● PROBLEM TO WORK ON:
From the records below, copy the lines that include "ltac".

[[ DATASET EXTRACT, beginning ]]

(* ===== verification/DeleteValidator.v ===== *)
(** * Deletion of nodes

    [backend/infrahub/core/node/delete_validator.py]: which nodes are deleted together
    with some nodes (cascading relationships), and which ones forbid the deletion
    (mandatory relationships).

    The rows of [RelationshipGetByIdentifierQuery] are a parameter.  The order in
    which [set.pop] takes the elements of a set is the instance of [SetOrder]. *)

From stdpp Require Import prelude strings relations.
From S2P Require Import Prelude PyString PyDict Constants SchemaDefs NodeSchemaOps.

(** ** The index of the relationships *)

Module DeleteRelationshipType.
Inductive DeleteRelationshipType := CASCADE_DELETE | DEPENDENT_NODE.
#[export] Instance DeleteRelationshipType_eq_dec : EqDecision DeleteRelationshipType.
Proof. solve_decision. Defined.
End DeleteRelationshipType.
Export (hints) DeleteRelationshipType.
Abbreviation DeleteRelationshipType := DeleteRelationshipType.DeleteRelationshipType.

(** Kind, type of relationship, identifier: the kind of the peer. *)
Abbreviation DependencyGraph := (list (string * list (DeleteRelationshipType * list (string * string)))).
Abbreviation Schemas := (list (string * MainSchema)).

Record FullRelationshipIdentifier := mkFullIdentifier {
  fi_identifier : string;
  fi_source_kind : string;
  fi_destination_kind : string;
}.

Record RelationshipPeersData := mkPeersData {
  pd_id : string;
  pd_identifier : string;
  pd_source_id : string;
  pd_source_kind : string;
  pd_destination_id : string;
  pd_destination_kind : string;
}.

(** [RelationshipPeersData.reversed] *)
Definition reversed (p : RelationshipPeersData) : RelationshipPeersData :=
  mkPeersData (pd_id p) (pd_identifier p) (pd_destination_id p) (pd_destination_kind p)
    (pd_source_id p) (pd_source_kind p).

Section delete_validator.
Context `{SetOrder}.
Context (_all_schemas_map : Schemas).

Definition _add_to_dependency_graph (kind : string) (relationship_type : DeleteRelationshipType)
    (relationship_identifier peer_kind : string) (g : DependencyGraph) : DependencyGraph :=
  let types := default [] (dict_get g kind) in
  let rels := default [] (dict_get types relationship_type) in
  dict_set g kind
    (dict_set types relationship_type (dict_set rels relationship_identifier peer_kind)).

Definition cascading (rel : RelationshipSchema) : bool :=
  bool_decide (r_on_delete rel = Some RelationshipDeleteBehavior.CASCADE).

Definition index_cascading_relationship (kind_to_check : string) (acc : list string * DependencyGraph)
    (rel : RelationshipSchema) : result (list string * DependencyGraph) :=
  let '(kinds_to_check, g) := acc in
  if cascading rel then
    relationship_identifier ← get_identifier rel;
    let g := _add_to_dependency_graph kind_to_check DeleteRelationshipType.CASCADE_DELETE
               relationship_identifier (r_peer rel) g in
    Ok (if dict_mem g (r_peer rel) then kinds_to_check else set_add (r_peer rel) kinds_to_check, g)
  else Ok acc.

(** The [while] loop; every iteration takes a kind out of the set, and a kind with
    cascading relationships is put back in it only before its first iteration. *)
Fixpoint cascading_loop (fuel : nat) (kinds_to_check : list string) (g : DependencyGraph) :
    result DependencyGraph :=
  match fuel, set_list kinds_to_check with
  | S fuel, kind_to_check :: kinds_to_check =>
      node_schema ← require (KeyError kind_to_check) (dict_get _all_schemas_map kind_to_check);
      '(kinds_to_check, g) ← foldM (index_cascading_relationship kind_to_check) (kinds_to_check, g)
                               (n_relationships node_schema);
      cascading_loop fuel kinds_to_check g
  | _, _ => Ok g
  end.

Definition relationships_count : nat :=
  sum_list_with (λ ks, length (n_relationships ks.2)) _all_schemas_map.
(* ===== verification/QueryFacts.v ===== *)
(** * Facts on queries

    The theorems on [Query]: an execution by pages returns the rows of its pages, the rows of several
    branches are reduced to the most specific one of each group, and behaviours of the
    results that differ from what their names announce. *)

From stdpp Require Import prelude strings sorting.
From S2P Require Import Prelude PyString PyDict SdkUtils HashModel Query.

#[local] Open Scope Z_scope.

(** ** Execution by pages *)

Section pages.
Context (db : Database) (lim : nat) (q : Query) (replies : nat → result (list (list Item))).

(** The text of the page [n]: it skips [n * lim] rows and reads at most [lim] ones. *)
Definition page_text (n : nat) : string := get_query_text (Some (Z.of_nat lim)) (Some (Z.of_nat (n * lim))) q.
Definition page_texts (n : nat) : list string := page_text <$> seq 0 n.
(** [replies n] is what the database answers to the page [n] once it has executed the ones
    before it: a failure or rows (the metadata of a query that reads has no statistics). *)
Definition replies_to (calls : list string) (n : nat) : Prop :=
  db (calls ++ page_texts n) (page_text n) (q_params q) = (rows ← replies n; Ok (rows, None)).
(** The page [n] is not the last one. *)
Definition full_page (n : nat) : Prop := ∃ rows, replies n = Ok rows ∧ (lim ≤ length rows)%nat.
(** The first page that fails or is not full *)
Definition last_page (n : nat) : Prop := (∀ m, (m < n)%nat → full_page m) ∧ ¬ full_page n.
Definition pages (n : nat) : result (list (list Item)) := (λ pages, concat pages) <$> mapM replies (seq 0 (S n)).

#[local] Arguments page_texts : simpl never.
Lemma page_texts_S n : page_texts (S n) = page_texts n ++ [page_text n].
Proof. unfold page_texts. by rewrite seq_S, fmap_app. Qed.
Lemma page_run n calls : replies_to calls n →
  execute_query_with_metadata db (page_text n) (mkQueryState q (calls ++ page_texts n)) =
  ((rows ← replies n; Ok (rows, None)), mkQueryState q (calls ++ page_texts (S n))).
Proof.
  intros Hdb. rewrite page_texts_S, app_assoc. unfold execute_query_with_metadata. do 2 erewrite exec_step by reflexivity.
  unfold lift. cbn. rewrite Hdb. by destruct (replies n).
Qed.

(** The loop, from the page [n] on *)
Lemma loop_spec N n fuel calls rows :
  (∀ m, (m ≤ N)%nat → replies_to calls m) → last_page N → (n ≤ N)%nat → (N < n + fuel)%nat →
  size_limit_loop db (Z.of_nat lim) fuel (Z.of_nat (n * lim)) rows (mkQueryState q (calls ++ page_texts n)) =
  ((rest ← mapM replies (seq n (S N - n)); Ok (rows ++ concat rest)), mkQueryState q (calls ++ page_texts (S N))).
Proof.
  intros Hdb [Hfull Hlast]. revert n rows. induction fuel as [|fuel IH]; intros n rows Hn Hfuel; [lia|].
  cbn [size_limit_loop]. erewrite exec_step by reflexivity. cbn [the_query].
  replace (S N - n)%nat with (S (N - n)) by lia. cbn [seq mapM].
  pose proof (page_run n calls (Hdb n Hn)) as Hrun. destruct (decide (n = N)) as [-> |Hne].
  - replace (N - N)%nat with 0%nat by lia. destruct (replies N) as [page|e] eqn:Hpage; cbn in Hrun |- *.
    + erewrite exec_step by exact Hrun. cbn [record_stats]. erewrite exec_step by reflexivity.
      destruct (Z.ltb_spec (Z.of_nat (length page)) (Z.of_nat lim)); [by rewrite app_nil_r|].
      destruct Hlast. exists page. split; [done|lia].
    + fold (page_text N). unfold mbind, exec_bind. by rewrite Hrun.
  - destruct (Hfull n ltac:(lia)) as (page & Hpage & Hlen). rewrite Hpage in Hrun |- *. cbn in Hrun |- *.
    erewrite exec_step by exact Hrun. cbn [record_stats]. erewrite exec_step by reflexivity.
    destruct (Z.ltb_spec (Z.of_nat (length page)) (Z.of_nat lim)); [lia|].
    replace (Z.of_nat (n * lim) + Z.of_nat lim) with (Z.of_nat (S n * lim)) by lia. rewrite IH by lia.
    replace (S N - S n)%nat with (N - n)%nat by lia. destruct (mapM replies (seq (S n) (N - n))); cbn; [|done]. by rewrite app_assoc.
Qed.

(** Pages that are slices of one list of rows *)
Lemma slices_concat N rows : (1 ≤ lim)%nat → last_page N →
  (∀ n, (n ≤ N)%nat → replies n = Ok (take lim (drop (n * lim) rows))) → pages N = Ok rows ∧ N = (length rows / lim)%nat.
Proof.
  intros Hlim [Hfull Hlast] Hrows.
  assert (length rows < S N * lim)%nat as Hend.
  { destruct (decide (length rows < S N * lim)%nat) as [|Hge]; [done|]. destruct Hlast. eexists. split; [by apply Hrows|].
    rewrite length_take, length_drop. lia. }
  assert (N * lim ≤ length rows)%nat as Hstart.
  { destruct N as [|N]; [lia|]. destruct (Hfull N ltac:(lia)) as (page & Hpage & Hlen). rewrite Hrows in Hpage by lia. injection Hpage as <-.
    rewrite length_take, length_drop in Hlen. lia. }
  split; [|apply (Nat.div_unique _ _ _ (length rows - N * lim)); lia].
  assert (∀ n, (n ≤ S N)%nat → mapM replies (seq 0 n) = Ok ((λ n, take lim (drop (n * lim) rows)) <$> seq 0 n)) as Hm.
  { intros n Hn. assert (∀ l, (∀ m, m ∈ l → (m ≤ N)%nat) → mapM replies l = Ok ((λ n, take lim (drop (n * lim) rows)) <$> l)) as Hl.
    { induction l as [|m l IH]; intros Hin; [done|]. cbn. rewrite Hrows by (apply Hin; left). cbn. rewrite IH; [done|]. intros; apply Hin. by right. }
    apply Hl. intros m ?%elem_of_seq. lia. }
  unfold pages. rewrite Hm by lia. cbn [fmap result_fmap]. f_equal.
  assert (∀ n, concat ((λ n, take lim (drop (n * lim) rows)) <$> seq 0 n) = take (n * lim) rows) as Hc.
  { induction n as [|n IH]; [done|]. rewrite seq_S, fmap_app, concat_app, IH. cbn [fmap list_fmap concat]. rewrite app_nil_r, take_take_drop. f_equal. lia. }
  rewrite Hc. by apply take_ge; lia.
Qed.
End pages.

[[ DATASET EXTRACT, end ]]

● ANSWER SPACE:
  - destruct (Hfull n ltac:(lia)) as (page & Hpage & Hlen). rewrite Hpage in Hrun |- *. cbn in Hrun |- *.
  { destruct N as [|N]; [lia|]. destruct (Hfull N ltac:(lia)) as (page & Hpage & Hlen). rewrite Hrows in Hpage by lia. injection Hpage as <-.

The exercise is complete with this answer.